Not fun, and prone to errors, especially when dealing with connections with 38 pins and high-count cables.

If specifying wires by their unique color or label in the connections, then you don't need to change the connection order when re-ordering some wires.

The pins in the connector can also be moved to accommodate wire crossings. We don't really about the order of pins in the connector object on the diagram, since pins aren't just in a single line/column in real life. It would be nice if they were in pin order, but not critical. I wouldn't mind if they were out of order if that cleaned up the diagram ...

If specifying pins by their unique label in the connections, then you don't need to change the connection order when re-ordering some pins.

Perhaps a syntax change/option would help for this. Right now connectors define pins as a list, which is order-dependent. 3rd one defined is pin 3 etc. Pinlabels are defined the same way - see the connectors above. This means making sure that the pin labels are in the correct order to match the pin colors ...

How about defining pins individually ?

  A4:
    pins:
      - pin: 1
        label: AC lock sensor
        color: GNYE
      - pin: 2
        label: AC lock sensor
        color: VTWH
      - pin: 3
        label: NC
      - pin: 4
        label: AC magnetic clutch
        color: BU

That is a good idea. It should be possible to accept an input syntax similar to your suggestion as an alternative to the existing syntax, and WireViz can easily map the values from such an input into the current data structure. This way, users can select the easiest syntax for each connector and cable. Implementing such a feature should be quite easy and only involve __post_init__() of the classes Connector and Cable, but I suggest raising a separate feature request issue for it, as it is independent from the automatic ordering in #275.
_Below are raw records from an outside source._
Section Validated.
Context `{BuildCfg}.
Context (config : GatewayConfig).
Hypothesis Hvalid : validate config = Ok tt.

(** Native entries of [matrix] have an endpoint. *)
Definition native_has_endpoint (endpoints : Endpoints) (matrix : ProtocolCapabilityMatrix) : Prop :=
  forall p c, hm_get matrix p = Some c -> pc_mode c = PNative -> has_endpoint endpoints p = true.

Lemma validate_matrix_native matrix endpoints native scope :
  validate_matrix matrix endpoints native scope = Ok tt -> native_has_endpoint endpoints matrix.
Proof.
  intros (_ & He & _)%validate_matrix_ok p c Hin%hm_get_Some_in Hm.
  rewrite Forall_forall in He. by apply He, validate_matrix_entry_ok in Hin as (_ & ? & _); auto.
Qed.

Lemma validate_override_native matrix base endpoints native scope :
  validate_override_matrix matrix base endpoints native scope = Ok tt ->
  native_has_endpoint endpoints matrix.
Proof.
  unfold validate_override_matrix. intros ([] & Hv & _)%rbind_ok.
  by eapply validate_matrix_native.
Qed.

Lemma find_model_override_in overrides model mo :
  find_model_override overrides model = Some mo -> exists k, (k, mo) ∈ overrides.
Proof.
  unfold find_model_override. destruct (hm_get overrides model) as [m|] eqn:E; cbn.
  - intros [= <-]. eauto using hm_get_Some_in.
  - destruct (List.find _ _) as [[k m]|] eqn:Ef; cbn; [|done]. intros [= <-].
    apply find_some in Ef as [Hin _]. exists k. by apply list_elem_of_In.
Qed.

Lemma validated_provider p : p ∈ gc_providers config ->
  native_has_endpoint (pv_endpoints p) (pv_protocol_capabilities p) /\
  Forall (fun q => has_endpoint (pv_endpoints p) q = true) (pv_native_protocols p) /\
  (forall k mo, (k, mo) ∈ pv_model_overrides p ->
     native_has_endpoint (pv_endpoints p) (mo_protocol_capabilities mo)).
Proof.
  intros [i Hi]%list_elem_of_lookup. pose proof (validate_ok_nil _ Hvalid) as Hn.
  apply app_eq_nil in Hn as [Hp _]. pose proof (imap_concat_nil _ _ Hp _ _ Hi) as Hv.
  apply app_eq_nil in Hv as [H1%err_list_nil H2%flat_map_nil]. split_and!.
  - by eapply validate_matrix_native.
  - by apply validate_matrix_ok in H1 as (? & _).
  - intros k mo Hin. rewrite Forall_forall in H2. apply H2, err_list_nil in Hin.
    by eapply validate_override_native.
Qed.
Edit: To support such a feature also for cables/bundles, then I guess we need a new attribute wires that can take a list of dicts. Such a syntax alternative might also be an advantage when new attributes per wire is requested, like in #56 or #268. However, supporting custom wire naming/renumbering as is already supported for connector pins, would require numerous changes in several source files, and should therefore perhaps be out of scope for now.